Thanks to lots of metal blades attached to a large rotating ring, the fan, (1), air is sucked into the inside of the jet engine and heavily compressed (2), thereby increasing the pressure and temperature. From there, the air enters the combustion chamber (3), into which kerosene (the fuel) is injected and ignited. The hot combustion gases rush backwards out of the combustion chamber at great speed (around 1,000 km/h!) and set the turbine (4) behind it in motion. This motion is transferred forward via a shaft and drives both the compressor (2) and the thrust-generating fan (1).
A small proportion of the combustion gases are propelled backward out of the jet engine and also create thrust.
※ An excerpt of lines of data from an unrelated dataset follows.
(* ===== verification/ContentExtension.v ===== *)
(** * Extensions at run time (ContentExtension.cpp, ContentExtensionsBackend.cpp,
      ContentExtensionStyleSheet.cpp, ResourceLoadInfo.cpp)

    A compiled extension is four byte vectors.  A content extension adds the
    universal actions, computed when it is created, and a cache for the domain
    of the last request; the backend keeps the extensions by identifier and
    answers which actions apply to a load.

    Strings that can be null are options.  [None] results are aborts. *)

From stdpp Require Import sorting gmap.
From S2P Require Import Prelude DFA Bytecode BytecodeInterpreter Actions Utf8.

(** ** Loads *)

Inductive ResourceType :=
| Type_Invalid | Type_Document | Type_Image | Type_StyleSheet | Type_Script | Type_Font | Type_Raw
| Type_SVGDocument | Type_Media | Type_PlugInStream | Type_Popup.

Definition ResourceType_code (t : ResourceType) : Z :=
  match t with
  | Type_Invalid => 0x0000 | Type_Document => 0x0001 | Type_Image => 0x0002 | Type_StyleSheet => 0x0004
  | Type_Script => 0x0008 | Type_Font => 0x0010 | Type_Raw => 0x0020 | Type_SVGDocument => 0x0040
  | Type_Media => 0x0080 | Type_PlugInStream => 0x0100 | Type_Popup => 0x0200
  end.

#[export] Instance ResourceType_eq_dec : EqDecision ResourceType.
Proof. solve_decision. Defined.

Inductive LoadType := Load_Invalid | FirstParty | ThirdParty.

Definition LoadType_code (t : LoadType) : Z :=
  match t with Load_Invalid => 0x0000 | FirstParty => 0x0400 | ThirdParty => 0x0800 end.

(** What the code asks of a URL; the host of a null URL is a null string. *)
Record URL := mkURL { url_string : WString; protocolIsData : bool; host : option WString }.

Record ResourceLoadInfo := mkLoad { resourceURL : URL; mainDocumentURL : URL; load_type : ResourceType }.

Section Flags.
(** [SecurityOrigin::canAccess] of the origins of two URLs. *)
Variable canAccess : URL -> URL -> bool.

Definition isThirdParty (info : ResourceLoadInfo) : bool := negb (canAccess (mainDocumentURL info) (resourceURL info)).

Definition getResourceFlags (info : ResourceLoadInfo) : Z :=
  Z.lor (Z.lor 0 (ResourceType_code (load_type info)))
    (if isThirdParty info then LoadType_code ThirdParty else LoadType_code FirstParty).
End Flags.

(** ** Compiled extensions *)

Record CompiledContentExtension := mkCompiled {
  cc_actions : list Z;
  filtersWithoutDomainsBytecode : list Z;
  filtersWithDomainsBytecode : list Z;
  domainFiltersBytecode : list Z
}.

Definition displayNoneCSSRule : WString :=
  mkWString true [100; 105; 115; 112; 108; 97; 121; 58; 110; 111; 110; 101; 32; 33; 105; 109; 112; 111; 114; 116; 97; 110; 116; 59].

Definition openBrace : WString := mkWString true [123].
Definition closeBrace : WString := mkWString true [125].

Section Runtime.
Context `{Host}.
(** The style sheets of the CSS engine, and its parser. *)
Context {StyleSheet : Type} (parseString : WString -> option StyleSheet).
Variable canAccess : URL -> URL -> bool.
(** The order in which a hash set of actions is iterated. *)
Variable iterate : gset Z -> list Z.

(** ** Content extensions *)

Record ContentExtension := mkExtension {
  m_identifier : WString;
  m_compiledExtension : CompiledContentExtension;
  m_globalDisplayNoneStyleSheet : option StyleSheet;
  m_cachedDomain : option WString;
  m_cachedDomainActions : gset Z;
  m_cachedUniversalDomainActions : list Z;
  m_universalActionsWithoutDomains : list Z;
  m_universalActionsWithDomains : list Z
}.

Fixpoint first_ignore_loop (fuel : nat) (actions : list Z) (actionsLength currentActionIndex : Z) : option Z :=
  if negb (currentActionIndex <? actionsLength) then Some uint32_max else
  match fuel with
  | O => None
  | S fuel =>
      type ← deserializeType actions actionsLength currentActionIndex;
      if decide (type = IgnorePreviousRules) then Some currentActionIndex else
      length ← serializedLength actions actionsLength currentActionIndex;
      first_ignore_loop fuel actions actionsLength (u32 (currentActionIndex + length))
  end.

(** Every action takes a byte, so the bytes bound the rounds. *)
Definition findFirstIgnorePreviousRules (c : CompiledContentExtension) : option Z :=
  first_ignore_loop (length (cc_actions c)) (cc_actions c) (vlen (cc_actions c)) 0.

Definition inGlobalDisplayNoneStyleSheet (actions : list Z) (firstIgnorePreviousRules location : Z) : option bool :=
  if location <? firstIgnorePreviousRules then
    type ← deserializeType actions (vlen actions) location;
    Some (bool_decide (type = CSSDisplayNoneSelector))
  else Some false.

Fixpoint global_css (actions : list Z) (firstIgnorePreviousRules : Z) (css : WString) (locations : list Z) : option WString :=
  match locations with
  | [] => Some css
  | location :: locations =>
      inGlobal ← inGlobalDisplayNoneStyleSheet actions firstIgnorePreviousRules location;
      if inGlobal : bool then
        let css := if bool_decide (characters css = []) then css else builder_append css comma in
        action ← deserialize actions (vlen actions) location;
        global_css actions firstIgnorePreviousRules (builder_append css (stringArgument action)) locations
      else global_css actions firstIgnorePreviousRules css locations
  end.

Fixpoint removeAllMatching (test : Z -> option bool) (locations : list Z) : option (list Z) :=
  match locations with
  | [] => Some []
  | location :: locations =>
      matched ← test location;
      rest ← removeAllMatching test locations;
      Some (if matched : bool then rest else location :: rest)
  end.

(** The style sheet, and the universal actions that stay. *)
Definition compileGlobalDisplayNoneStyleSheet (c : CompiledContentExtension) (universal : list Z)
    : option (option StyleSheet * list Z) :=
  firstIgnorePreviousRules ← findFirstIgnorePreviousRules c;
  css ← global_css (cc_actions c) firstIgnorePreviousRules emptyWString universal;
  if bool_decide (characters css = []) then Some (None, universal) else
  let css := builder_append (builder_append (builder_append css openBrace) displayNoneCSSRule) closeBrace in
  universal ← removeAllMatching (inGlobalDisplayNoneStyleSheet (cc_actions c) firstIgnorePreviousRules) universal;
  Some (parseString css, universal).

Definition createExtension (identifier : WString) (c : CompiledContentExtension) : option ContentExtension :=
  withoutDomains ← actionsMatchingEverything (filtersWithoutDomainsBytecode c) None;
  withDomains ← actionsMatchingEverything (filtersWithDomainsBytecode c) None;
  '(sheet, universal) ← compileGlobalDisplayNoneStyleSheet c (map u32 (iterate withoutDomains));
  Some (mkExtension identifier c sheet None ∅ [] universal (iterate withDomains)).

(** A null string equals only a null string. *)
Definition same_domain (a b : option WString) : bool :=
  match a, b with
  | None, None => true
  | Some a, Some b => same_characters a b
  | _, _ => false
  end.

Definition allLoadTypesAndResourceTypes : Z := Z.lor LoadTypeMask ResourceTypeMask.

(** Universal actions whose domain condition holds. *)
Definition matching_universal (domainActions : gset Z) (universal : list Z) : list Z :=
  map u32 (List.filter (fun action =>
    eqb (negb (Z.land action IfDomainFlag =? 0)) (bool_decide (action ∈ domainActions))) universal).

Definition populateDomainCacheIfNeeded (e : ContentExtension) (domain : option WString) : option ContentExtension :=
  if same_domain (m_cachedDomain e) domain then Some e else
  domainBytes ← utf8 domain;
  domainActions ← interpret (domainFiltersBytecode (m_compiledExtension e)) None domainBytes allLoadTypesAndResourceTypes;
  Some (mkExtension (m_identifier e) (m_compiledExtension e) (m_globalDisplayNoneStyleSheet e) domain domainActions
          (matching_universal domainActions (m_universalActionsWithDomains e))
          (m_universalActionsWithoutDomains e) (m_universalActionsWithDomains e)).

Definition cachedDomainActions (e : ContentExtension) (domain : option WString) : option (ContentExtension * gset Z) :=
  e ← populateDomainCacheIfNeeded e domain;
  Some (e, m_cachedDomainActions e).

Definition universalActionsWithDomains (e : ContentExtension) (domain : option WString)
    : option (ContentExtension * list Z) :=
  e ← populateDomainCacheIfNeeded e domain;
  Some (e, m_cachedUniversalDomainActions e).

(** ** The backend *)

(** The loop from the last location to the first, until an ignore-previous-rules action. *)
Fixpoint collect_actions (actions : list Z) (identifier : WString) (locations : list Z) (finalActions : list Action)
    : option (list Action * bool) :=
  match locations with
  | [] => Some (finalActions, false)
  | location :: locations =>
      action ← deserialize actions (vlen actions) location;
      let action := setExtensionIdentifier action identifier in
      if decide (action_type action = IgnorePreviousRules) then Some (finalActions, true)
      else collect_actions actions identifier locations (finalActions ++ [action])
  end.

Definition sorted_locations (withoutDomains withDomains : gset Z) (universalWithoutDomains universalWithDomains : list Z)
    : list Z :=
  merge_sort Z.le (map u32 (iterate withoutDomains) ++ map u32 (iterate withDomains)
                   ++ universalWithoutDomains ++ universalWithDomains).

(** The body of the loop over the extensions. *)
Definition actionsOfExtension (e : ContentExtension) (urlCString : list Z) (flags : Z) (domain : option WString)
    (finalActions : list Action) : option (ContentExtension * list Action) :=
  let c := m_compiledExtension e in
  withoutDomains ← interpret (filtersWithoutDomainsBytecode c) None urlCString flags;
  '(e, domainActions) ← cachedDomainActions e domain;
  withDomains ← interpretWithDomains (filtersWithDomainsBytecode c) urlCString flags domainActions;
  '(e, universalWithDomains) ← universalActionsWithDomains e domain;
  let locations := sorted_locations withoutDomains withDomains (m_universalActionsWithoutDomains e) universalWithDomains in
  '(finalActions, sawIgnorePreviousRules) ← collect_actions (cc_actions c) (m_identifier e) (reverse locations) finalActions;
  Some (e, if sawIgnorePreviousRules : bool then finalActions
           else finalActions ++ [setExtensionIdentifier (mkAction CSSDisplayNoneStyleSheet uint32_max (m_identifier e))
                                   (m_identifier e)]).

(** The extensions by the characters of their identifier. *)
Definition Backend : Type := gmap (list Z) ContentExtension.

(** The order in which the map is iterated. *)
Variable identifiers : Backend -> list (list Z).

Definition removeContentExtension (b : Backend) (identifier : WString) : Backend := delete (characters identifier) b.

Definition removeAllContentExtensions (b : Backend) : Backend := ∅.

Definition addContentExtension (b : Backend) (identifier : WString) (compiled : option CompiledContentExtension)
    : option Backend :=
  if bool_decide (characters identifier = []) then Some b else
  match compiled with
  | None => Some (removeContentExtension b identifier)
  | Some c => e ← createExtension identifier c; Some (<[characters identifier := e]> b)
  end.

Fixpoint actions_loop (b : Backend) (ids : list (list Z)) (urlCString : list Z) (flags : Z) (domain : option WString)
    (finalActions : list Action) : option (Backend * list Action) :=
  match ids with
  | [] => Some (b, finalActions)
  | id :: ids =>
      e ← b !! id;
      '(e, finalActions) ← actionsOfExtension e urlCString flags domain finalActions;
      actions_loop (<[id := e]> b) ids urlCString flags domain finalActions
  end.

(** The caches of the extensions change, so the backend is returned as well. *)
Definition actionsForResourceLoad (b : Backend) (info : ResourceLoadInfo) : option (Backend * list Action) :=
  if protocolIsData (resourceURL info) then Some (b, []) else
  urlCString ← utf8 (Some (url_string (resourceURL info)));
  actions_loop b (identifiers b) urlCString (getResourceFlags canAccess info) (host (mainDocumentURL info)) [].

Definition globalDisplayNoneStyleSheet (b : Backend) (identifier : WString) : option StyleSheet :=
  e ← b !! characters identifier; m_globalDisplayNoneStyleSheet e.

(** ** Applying the actions to a load *)

(** What the code asks of the frame of the initiating loader: whether it has a
    document, whether it is the main frame, the URL of the main document. *)
Record Frame := mkFrame { has_document : bool; isMainFrame : bool; main_document : option URL }.

(** The calls made for the actions, in their order. *)
Inductive effect :=
| SetAllowCookies (allowed : bool)
| AddPendingDisplayNoneSelector (identifier selector : WString) (selectorID : Z)
| AddDisplayNoneSelector (identifier selector : WString) (selectorID : Z)
| AddPendingSheet (identifier : WString) (sheet : StyleSheet)
| MaybeAddSheet (identifier : WString) (sheet : StyleSheet)
| AddConsoleMessage
| ClearRequest.

Definition nullURL : URL := mkURL emptyWString false None.

(** The document the main document's URL is taken from. *)
Definition mainDocumentURL_for (frame : option Frame) (isLoadingMainResource : bool) (request : URL) (type : ResourceType) : URL :=
  match frame with
  | None => nullURL
  | Some frame =>
      if isLoadingMainResource && isMainFrame frame && bool_decide (type = Type_Document) then request
      else default nullURL (main_document frame)
  end.

Definition apply_action (b : Backend) (type : ResourceType) (currentDocument : bool) (action : Action)
    : option (bool * list effect) :=
  match action_type action with
  | BlockLoad => Some (true, [])
  | BlockCookies => Some (false, [SetAllowCookies false])
  | CSSDisplayNoneSelector =>
      Some (false,
        if bool_decide (type = Type_Document)
        then [AddPendingDisplayNoneSelector (extensionIdentifier action) (stringArgument action) (actionID action)]
        else if currentDocument
        then [AddDisplayNoneSelector (extensionIdentifier action) (stringArgument action) (actionID action)] else [])
  | CSSDisplayNoneStyleSheet =>
      Some (false,
        match globalDisplayNoneStyleSheet b (stringArgument action) with
        | Some sheet =>
            if bool_decide (type = Type_Document) then [AddPendingSheet (stringArgument action) sheet]
            else if currentDocument then [MaybeAddSheet (stringArgument action) sheet] else []
        | None => []
        end)
  | IgnorePreviousRules | InvalidAction => None
  end.

Fixpoint apply_actions (b : Backend) (type : ResourceType) (currentDocument willBlockLoad : bool) (actions : list Action)
    : option (bool * list effect) :=
  match actions with
  | [] => Some (willBlockLoad, [])
  | action :: actions =>
      '(block, effects) ← apply_action b type currentDocument action;
      '(willBlockLoad, rest) ← apply_actions b type currentDocument (willBlockLoad || block) actions;
      Some (willBlockLoad, effects ++ rest)
  end.

Definition processContentExtensionRulesForLoad (b : Backend) (request : URL) (type : ResourceType)
    (frame : option Frame) (isLoadingMainResource : bool) : option (Backend * list effect) :=
  let currentDocument := match frame with Some frame => has_document frame | None => false end in
  '(b, actions) ← actionsForResourceLoad b (mkLoad request (mainDocumentURL_for frame isLoadingMainResource request type) type);
  '(willBlockLoad, effects) ← apply_actions b type currentDocument false actions;
  Some (b, effects ++ (if willBlockLoad : bool
                       then (if currentDocument then [AddConsoleMessage] else []) ++ [ClearRequest] else [])).
End Runtime.

Arguments ContentExtension : clear implicits.
Arguments Backend : clear implicits.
On modern jet engines, most of the thrust is generated by the fan (1). This so-called “cold thrust” (blue arrow on the outside) makes up 80% of the jet engine’s power. Only approx. 20% is produced as “hot thrust” from the turbine at the rear.
Make your own jet propulsion system:
Thread some thread through a straw and suspend it e.g. across a corridor. Now blow up a large, long balloon. Hold the opening closed but don't knot it and ask someone to attach the straw to the balloon using sticky tape. Once the balloon is stuck to the straw on the thread, let go of the opening. The compressed air will be pushed out of the balloon and will blow your straw along the thread.